[Dataset records]
(** The merged view of a valid query. *)
Lemma GET_merged s teacherId fromMs toMs mode :
  fromMs < toMs -> mode <> "atomic"%string ->
  let merged :=
    mergeIntervals
      (filter isValid
              (map toInterval (selectRows s teacherId fromMs toMs))) in
  GET s (ownView teacherId fromMs toMs mode)
  = Events teacherId (Z.of_nat (List.length merged))
           (map (toEvent teacherId) merged).
Proof.
  intros Hr Hm merged. unfold GET, ownView.
  cbn [rq_userId rq_teacherId rq_from rq_to rq_mode].
  rewrite Z.eqb_refl. cbn [negb].
  destruct (toMs <=? fromMs) eqn:E; [apply Z.leb_le in E; lia|].
  apply String.eqb_neq in Hm. rewrite Hm.
  fold toInterval. fold merged. now rewrite length_map.
Qed.

Lemma GET_atomic s teacherId fromMs toMs :
  fromMs < toMs ->
  GET s (ownView teacherId fromMs toMs "atomic")
  = Rows (selectRows s teacherId fromMs toMs).
Proof.
  intros Hr. unfold GET, ownView.
  cbn [rq_userId rq_teacherId rq_from rq_to rq_mode].
  rewrite Z.eqb_refl. cbn [negb].
  destruct (toMs <=? fromMs) eqn:E; [apply Z.leb_le in E; lia|].
  reflexivity.
Qed.

End CalendarFacts.

(** X18. The two views of the teacher's calendar agree.  For a valid
    range, the atomic view lists exactly the teacher's rows that overlap
    the range, ordered by start; the merged view lists events of that
    teacher that are non-empty, in increasing order and separated by
    gaps, reports their number, and an instant lies in an event if and
    only if it lies in a row of the atomic view. *)
Theorem calendar_views_agree (s : Db) (teacherId fromMs toMs : Z)
        (mode : string) :
  fromMs < toMs -> mode <> "atomic"%string ->
  exists rows events,
    AvailabilityEvents.GET s (ownView teacherId fromMs toMs "atomic")
    = AvailabilityEvents.Rows rows
    /\ AvailabilityEvents.GET s (ownView teacherId fromMs toMs mode)
       = AvailabilityEvents.Events teacherId (Z.of_nat (List.length events))
                                   events
    /\ (forall r, In r rows
          <-> In r (teacherAvailability s)
              /\ AvailabilityEvents.overlapping teacherId fromMs toMs r = true)
    /\ StronglySorted (fun a b => a_startUtc a <= a_startUtc b) rows
    /\ eventsCanonical teacherId events
    /\ (forall u, (exists e, In e events /\ inEvent e u)
                  <-> (exists r, In r rows /\ inRow r u)).
Proof.
  intros Hr Hm.
  pose proof (@GET_merged s teacherId fromMs toMs mode Hr Hm) as Hg.
  cbv zeta in Hg.
  set (rows := AvailabilityEvents.selectRows s teacherId fromMs toMs) in *.
  set (raw := filter isValid
                (map (fun r => mkInterval (a_startUtc r) (a_endUtc r)) rows)) in *.
  destruct (@routeMerge_spec raw (filter_isValid_wellFormed _))
    as (Hw & Hs & Hc).
  fold (AvailabilityEvents.mergeIntervals raw) in Hw, Hs, Hc.
  exists rows. eexists. split; [now apply GET_atomic|].
  split; [rewrite Hg, length_map; reflexivity|].
  split; [intros r; apply selectRows_In|].
  split; [apply cmpStartUtc_sorted|].
  split; [now apply events_canonical|].
  intros u. rewrite events_covered, Hc. apply rows_covered.
Qed.

Lemma calendar_views_agree_witness :
  exists rows events,
    AvailabilityEvents.GET FreeSlotExample.store
      (ownView 7 FreeSlotExample.day (FreeSlotExample.day + 86400000) "atomic")
    = AvailabilityEvents.Rows rows
    /\ AvailabilityEvents.GET FreeSlotExample.store
         (ownView 7 FreeSlotExample.day (FreeSlotExample.day + 86400000) "merged")
       = AvailabilityEvents.Events 7 (Z.of_nat (List.length events)) events
    /\ (forall r, In r rows
          <-> In r (teacherAvailability FreeSlotExample.store)
              /\ AvailabilityEvents.overlapping 7 FreeSlotExample.day
                   (FreeSlotExample.day + 86400000) r = true)
    /\ StronglySorted (fun a b => a_startUtc a <= a_startUtc b) rows
    /\ eventsCanonical 7 events
    /\ (forall u, (exists e, In e events /\ inEvent e u)
                  <-> (exists r, In r rows /\ inRow r u)).
Proof.
  apply calendar_views_agree; [reflexivity | discriminate].
Defined.

Example calendar_merges_adjacent_rows :
  AvailabilityEvents.GET FreeSlotExample.store
    (ownView 7 FreeSlotExample.day (FreeSlotExample.day + 86400000) "merged")
  = AvailabilityEvents.Events 7 1
      [AvailabilityEvents.mkEvent 7 (FreeSlotExample.day + 14400000)
                                  (FreeSlotExample.day + 18000000)].
Proof. reflexivity. Qed.
(** The dice game of a room in play between two registered users: played,
    settled and dropped from the registry. *)
Lemma animate_dice_run (cfg : Config) (w : World) (g : MultiplayerGame.t) (rng : Rng)
    (o : Z) :
  MultiplayerGame.status g = playing ->
  MultiplayerGame.opponent_id g = Some o ->
  MultiplayerGame.creator_id g ≠ o ->
  is_Some (db w !! MultiplayerGame.creator_id g) ->
  is_Some (db w !! o) ->
  1 <= die1 rng <= 6 -> 1 <= die2 rng <= 6 ->
  ∃ w', animate_dice_game cfg (Dice g) rng w = (w', Ok tt)
    ∧ RoomManager.get_room (room_manager w') (MultiplayerGame.room_id g) = None
    ∧ (∀ other, other ≠ MultiplayerGame.room_id g ->
         RoomManager.get_room (room_manager w') other
         = RoomManager.get_room (room_manager w) other)
    ∧ rematch_requests w' = rematch_requests w
    ∧ Database.get_balance (db w') (MultiplayerGame.creator_id g)
      = (Database.get_balance (db w) (MultiplayerGame.creator_id g)
         + (if decide (die1 rng > die2 rng)%Z then final_prize cfg (MultiplayerGame.bet g)
            else if decide (die2 rng > die1 rng)%Z then 0
            else MultiplayerGame.bet g))%Qc
    ∧ Database.get_balance (db w') o
      = (Database.get_balance (db w) o
         + (if decide (die1 rng > die2 rng)%Z then 0
            else if decide (die2 rng > die1 rng)%Z then final_prize cfg (MultiplayerGame.bet g)
            else MultiplayerGame.bet g))%Qc
    ∧ (∀ u, u ≠ MultiplayerGame.creator_id g -> u ≠ o ->
         Database.get_balance (db w') u = Database.get_balance (db w) u).
Proof.
  intros Hp Ho Hne Hc Hopp Ha Hb.
  destruct (username_of_registered w _ Hc) as [cn Hcn].
  destruct (username_of_registered w _ Hopp) as [on Hon].
  unfold animate_dice_game. unfold bind at 1.
  unfold Room.creator_id, Room.opponent_id. simpl. rewrite Hcn.
  unfold bind at 1. rewrite Ho, Hon.
  unfold bind at 1. unfold room_play.
  destruct (Room.play (Dice g) rng) as [res room'] eqn:Hplay.
  unfold bind at 1. unfold store_room. unfold ret at 1.
  match goal with
  | |- context [show_dice_result cfg room' res ?ws] => set (w_s := ws)
  end.
  destruct (show_result_run cfg w_s (Dice g) rng o)
    as (w' & Hrun & _ & Hm); try done.
  rewrite Hplay in Hrun. simpl in Hrun.
  assert (Hwin := settled_balance_cases (Dice g) rng Hp I).
  rewrite Hplay in Hm, Hwin. simpl in Hm, Hwin.
  unfold Room.creator_id, Room.opponent_id, Room.bet in Hm, Hwin. simpl in Hm, Hwin.
  destruct (show_dice_result_registry _ _ _ _ _ Hrun) as [Hrm Hrr].
  assert (Hid : Room.room_id room' = MultiplayerGame.room_id g).
  { pose proof (method_call_keeps _ _ (call_play (Dice g) rng)) as (Hi & _).
    by rewrite Hplay in Hi. }
  exists w'. split; [exact Hrun|].
  destruct (delete_room_facts (room_manager w_s) (Room.room_id room'))
    as (_ & Hgone & Hothers & _).
  rewrite <- Hrm, Hid in Hgone, Hothers.
  split; [exact Hgone|]. split.
  { intros other Hother. rewrite (Hothers _ Hother).
    unfold w_s, RoomManager.get_room. simpl. rewrite Hid.
    by rewrite lookup_alter_ne. }
  split; [exact Hrr|].
  rewrite Hwin in Hm.
  destruct (decide (die1 rng > die2 rng)%Z).
  - destruct Hm as (_ & _ & Hw1 & Hrest).
    split; [exact Hw1|]. split.
    + rewrite (Hrest o) by done. unfold w_s; simpl. ring.
    + intros u Hu1 Hu2. by rewrite (Hrest u).
  - destruct (decide (die2 rng > die1 rng)%Z).
    + rewrite Ho in Hm. destruct Hm as (_ & _ & Hw1 & Hrest).
      split; [|split; [exact Hw1|]].
      * rewrite (Hrest (MultiplayerGame.creator_id g)) by done. unfold w_s; simpl. ring.
      * intros u Hu1 Hu2. by rewrite (Hrest u).
    + destruct Hm as (_ & Hc1 & Ho1 & Hrest). done.
Qed.
(** * An ingestion pipeline: retry executor, idempotent store, policies, report

    Shallow embedding of the TypeScript sources
    [src/infra/retry.ts], [src/infra/repo.memory.ts], [src/domain/policies.ts],
    [src/app/report.ts], [src/app/errors.ts], [src/app/pipeline.ts],
    [src/infra/csv.ts], [src/utils/result.ts] and the exit classification of
    [src/index.ts].

    Conventions of the embedding.
    - A [ResultAsync<T, AppError>] is a [Result T AppError] where the code
      awaits it before anything else runs.
    - JavaScript integers (attempt numbers, millisecond time stamps, counts)
      are [Z].  The delay of the back-off is computed in floating-point
      arithmetic from a draw of [Math.random()]; it is not computed here, a
      sleep is recorded with the attempt it follows.
    - The two promise chains of [bulkUpsert] run interleaved: a schedule
      says whose turn it is, and what is proved holds for every schedule.
    - [Map<string, V>] is [gmap string V] where only lookups matter, and an
      association list where the insertion order is observed (the report).
    - [Set<string>] is [gset string].
    - Code that mutates an object threads that object explicitly. *)

From Stdlib Require Import ZArith QArith String Ascii List Lia Bool.
From stdpp Require Import gmap strings list sorting.

Local Open Scope Z_scope.

(** ** [neverthrow]'s [Result] *)

Inductive Result (T E : Type) : Type :=
| Ok (value : T)
| Err (error : E).

Arguments Ok {T E} value.
Arguments Err {T E} error.

Definition isOk {T E} (r : Result T E) : bool :=
  match r with Ok _ => true | Err _ => false end.

Definition isErr {T E} (r : Result T E) : bool := negb (isOk r).

(** ** [String.prototype] operations the code relies on

    [toLowerCase] is Unicode aware in JavaScript; the development is generic in
    it.  [AsciiStrings] is the instance used to evaluate examples: it agrees
    with JavaScript on ASCII text. *)

Class StringOps := { toLowerCase : string -> string }.
(** * Deimos scripting engine: compiler, virtual machine and task watcher

    A shallow embedding of [src/deimoslang/ir.py], [src/deimoslang/vm.py] and
    [src/task_watcher.py], and the properties of the control-flow lowering,
    the call stack, selector resolution, polling waits and the task
    supervisor that the specification states about them. *)

From Stdlib Require Import ZArith Floats.
From stdpp Require Import base list strings gmap numbers.

Set Warnings "-register-all".

Local Open Scope string_scope.
Local Open Scope Z_scope.
Local Open Scope list_scope.

(** ** Python values and exceptions *)

Module Py.

(** The exceptions the modelled code can raise.  [VMError] and
    [CompilerError] are the classes of vm.py and ir.py; their message is kept
    without the interpolated object text.  The others are the builtin
    exceptions of list indexing, [list.pop], [list.remove], [assert],
    attribute access and arithmetic on a value of the wrong type, asyncio's
    [CancelledError] and [InvalidStateError], [ProviderError] for a failure
    raised inside a client
    operation, and the [ExceptionGroup] in which an [asyncio.TaskGroup]
    wraps the exceptions of its body and tasks. *)
Inductive Exn : Type :=
| VMError (msg : string)
| CompilerError (msg : string)
| AssertionError
| IndexError
| TypeError
| AttributeError
| ValueError
| NameError
| CancelledError
| InvalidStateError
| ProviderError (msg : string)
| ExceptionGroup (exceptions : list Exn).

(** The outcome of running a piece of Python: a value, an exception, or
    [Timeout] when the fuel given to a [while] loop ran out before the loop
    ended (the code itself has no such bound). *)
Inductive Res (A : Type) : Type :=
| Ok (a : A)
| Raise (e : Exn)
| Timeout.
Arguments Ok {A} a.
Arguments Raise {A} e.
Arguments Timeout {A}.

(** A computation over a mutable state [S].  An exception leaves the state as
    the code had mutated it when the exception was raised. *)
Definition M (S A : Type) : Type := S -> Res A * S.

Definition ret {S A} (a : A) : M S A := fun s => (Ok a, s).

Definition bind {S A B} (m : M S A) (k : A -> M S B) : M S B :=
  fun s =>
    match m s with
    | (Ok a, s') => k a s'
    | (Raise e, s') => (Raise e, s')
    | (Timeout, s') => (Timeout, s')
    end.

Definition raise {S A} (e : Exn) : M S A := fun s => (Raise e, s).
Definition timeout {S A} : M S A := fun s => (Timeout, s).
Definition get {S} : M S S := fun s => (Ok s, s).
Definition put {S} (s : S) : M S unit := fun _ => (Ok tt, s).
Definition modify {S} (f : S -> S) : M S unit := fun s => (Ok tt, f s).

(** [assert cond] *)
Definition assert {S} (b : bool) : M S unit :=
  if b then ret tt else raise AssertionError.

(** Unwraps a lookup that Python performs with an exception on failure. *)
Definition or_raise {S A} (e : Exn) (o : option A) : M S A :=
  match o with Some a => ret a | None => raise e end.

(** A result computed without touching the state. *)
Definition lift_res {S A} (r : Res A) : M S A := fun s => (r, s).

(** [l[i]] for a Python list: a negative index counts from the end, and an
    index outside [-len(l), len(l)) is an [IndexError] (here [None]). *)
Definition getitem {A} (l : list A) (i : Z) : option A :=
  if 0 <=? i then l !! Z.to_nat i
  else if 0 <=? Z.of_nat (length l) + i then l !! Z.to_nat (Z.of_nat (length l) + i)
  else None.

(** [l[i] = x] for a Python list, with the same index rule. *)
Definition setitem {A} (l : list A) (i : Z) (x : A) : option (list A) :=
  if 0 <=? i then
    if i <? Z.of_nat (length l) then Some (<[Z.to_nat i := x]> l) else None
  else if 0 <=? Z.of_nat (length l) + i then
    Some (<[Z.to_nat (Z.of_nat (length l) + i) := x]> l)
  else None.

(** [l.pop()]: the last element and the list without it; [None] stands for
    the [IndexError] of popping an empty list. *)
Definition pop {A} (l : list A) : option (A * list A) :=
  match reverse l with
  | [] => None
  | x :: r => Some (x, reverse r)
  end.

(** [l.remove(x)]: the list without the first element equal to [x]; [None]
    stands for the [ValueError] raised when there is none. *)
Fixpoint remove `{EqDecision A} (x : A) (l : list A) : option (list A) :=
  match l with
  | [] => None
  | y :: r => if decide (y = x) then Some r else cons y <$> remove x r
  end.

(** [enumerate(l)] *)
Definition enumerate {A} (l : list A) : list (Z * A) :=
  imap (fun i a => (Z.of_nat i, a)) l.

End Py.

Import Py.

Notation "x <- m ;; k" := (Py.bind m (fun x => k))
  (at level 100, m at next level, right associativity, only parsing) : stdpp_scope.
Notation "m ;;; k" := (Py.bind m (fun _ => k))
  (at level 100, right associativity, only parsing) : stdpp_scope.

(** ** The statement tree (parser.py, tokenizer.py)

    The parser and the tokenizer are not part of the modelled files; ir.py and
    vm.py only read their classes.  The types below carry the fields and enum
    members that ir.py and vm.py use, each enum with one more constructor
    [other] for the members they never name. *)

(** Modelled from the spec: the token kinds of tokenizer.py that vm.py names
    ([TokenKind.minus], [TokenKind.string], [TokenKind.identifier]). *)
Module TokenKind.
Inductive t : Type := minus | string | identifier | other (name : String.string).
End TokenKind.

(** Modelled from the spec: the command kinds of parser.py named by
    [Compiler.compile_command] and [VM._eval_command_expression]. *)
Module CommandKind.
Inductive t : Type :=
| kill | sleep | log | sendkey | click | teleport | goto | usepotion
| buypotions | relog | tozone | waitfor | load_playstyle | expr
| other (name : string).

(** [kind.name] *)
Definition name (k : t) : string :=
  match k with
  | kill => "kill" | sleep => "sleep" | log => "log" | sendkey => "sendkey"
  | click => "click" | teleport => "teleport" | goto => "goto"
  | usepotion => "usepotion" | buypotions => "buypotions" | relog => "relog"
  | tozone => "tozone" | waitfor => "waitfor"
  | load_playstyle => "load_playstyle" | expr => "expr" | other n => n
  end.
End CommandKind.

(** Modelled from the spec: [LogKind] of parser.py. *)
Module LogKind.
Inductive t : Type := window | literal | other (name : string).
End LogKind.

(** Modelled from the spec: [TeleportKind] of parser.py. *)
Module TeleportKind.
Inductive t : Type :=
| position | entity_literal | entity_vague | mob | quest | friend_icon
| friend_name | other (name : string).
End TeleportKind.

(** Modelled from the spec: [WaitforKind] of parser.py. *)
Module WaitforKind.
Inductive t : Type := dialog | battle | free | zonechange | window | other (name : string).
End WaitforKind.

(** Modelled from the spec: [ExprKind] of parser.py. *)
Module ExprKind.
Inductive t : Type := window_visible | in_zone | same_zone | other (name : string).
End ExprKind.

(** Modelled from the spec: [PlayerSelector], "{mass: bool, inverted: bool,
    player_nums: set of int}". *)
Record PlayerSelector : Type := {
  mass : bool;
  inverted : bool;
  player_nums : gset Z
}.

(** A Python value, as the untyped payload of a command or of an instruction
    holds it ([Any]): [None], booleans, integers, floats, strings, lists, the
    enum members and objects of the parser, the [XYZ] triple that evaluating
    a position yields, and [DObject], a handle on an object of the client
    library (a window).

    Modelled from the spec: [Token] (kind, literal, value), the [Expression]
    variants that [VM.eval] tells apart, and [Command] (kind, data,
    player_selector). *)
Inductive Data : Type :=
| DNone
| DBool (b : bool)
| DInt (n : Z)
| DFloat (x : float)
| DStr (s : string)
| DList (xs : list Data)
| DLogKind (k : LogKind.t)
| DTeleportKind (k : TeleportKind.t)
| DWaitforKind (k : WaitforKind.t)
| DExprKind (k : ExprKind.t)
| DKeycode (name : string)
| DToken (tok : Token)
| DSelector (sel : PlayerSelector)
| DExpr (e : Expression)
| DXYZ (x y z : Data)
| DObject (id : nat)
with Token : Type :=
| mkToken (kind : TokenKind.t) (literal : string) (value : Data)
with Expression : Type :=
| CommandExpression (command : Command)
| NumberExpression (number : float)
| XYZExpression (x y z : Expression)
| UnaryExpression (operator : Token) (expr : Expression)
| StringExpression (string : String.string)
| KeyExpression (key : String.string)
| OtherExpression (name : String.string)
with Command : Type :=
| mkCommand (kind : CommandKind.t) (data : list Data)
            (player_selector : option PlayerSelector).

Module Token.
Definition kind (t : Token) : TokenKind.t := let 'mkToken k _ _ := t in k.
Definition literal (t : Token) : string := let 'mkToken _ l _ := t in l.
Definition value (t : Token) : Data := let 'mkToken _ _ v := t in v.
End Token.

Module Command.
Definition kind (c : Command) : CommandKind.t := let 'mkCommand k _ _ := c in k.
Definition data (c : Command) : list Data := let 'mkCommand _ d _ := c in d.
Definition player_selector (c : Command) : option PlayerSelector :=
  let 'mkCommand _ _ s := c in s.
(** The selector as the Python attribute holds it: the object, or [None]. *)
Definition player_selector_obj (c : Command) : Data :=
  match player_selector c with Some s => DSelector s | None => DNone end.
(** [copy.copy(com)] followed by [.data = d]: a new command object that
    shares kind and selector with [c] and holds the list [d]. *)
Definition with_data (c : Command) (d : list Data) : Command :=
  mkCommand (kind c) d (player_selector c).
End Command.

(** Modelled from the spec: the statements [Compiler.compile_stmt] tells
    apart.  A body or branch is the [stmts] list of its [StmtList]. *)
Inductive Stmt : Type :=
| StmtList (stmts : list Stmt)
| CommandStmt (command : Command)
| BlockDefStmt (ident : string) (body : list Stmt)
| IfStmt (expr : Expression) (branch_true branch_false : list Stmt)
| WhileStmt (expr : Expression) (body : list Stmt)
| UntilStmt (expr : Expression) (body : list Stmt)
| LoopStmt (body : list Stmt)
| CallStmt (ident : string)
| SetVarStmt (id : string) (expr : Expression)
| DecVarStmt (id : string)
| OtherStmt (name : string).

(** ** Python's view of a value *)

Module Value.

(** The exact comparison [float == int] of Python. *)
Definition float_eq_Z (x : float) (n : Z) : bool :=
  match Prim2SF x with
  | S754_zero _ => n =? 0
  | S754_finite s m e =>
      let v := if s then - Z.pos m else Z.pos m in
      if 0 <=? e then n =? v * 2 ^ e
      else (Z.pos m mod 2 ^ (- e) =? 0) && (n =? v / 2 ^ (- e))
  | _ => false
  end.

[What this task involves]
Find every line in the records that uses the string "Hothers", then copy it.

[Solution for this task]
    as (_ & Hgone & Hothers & _).
  rewrite <- Hrm, Hid in Hgone, Hothers.
  { intros other Hother. rewrite (Hothers _ Hother).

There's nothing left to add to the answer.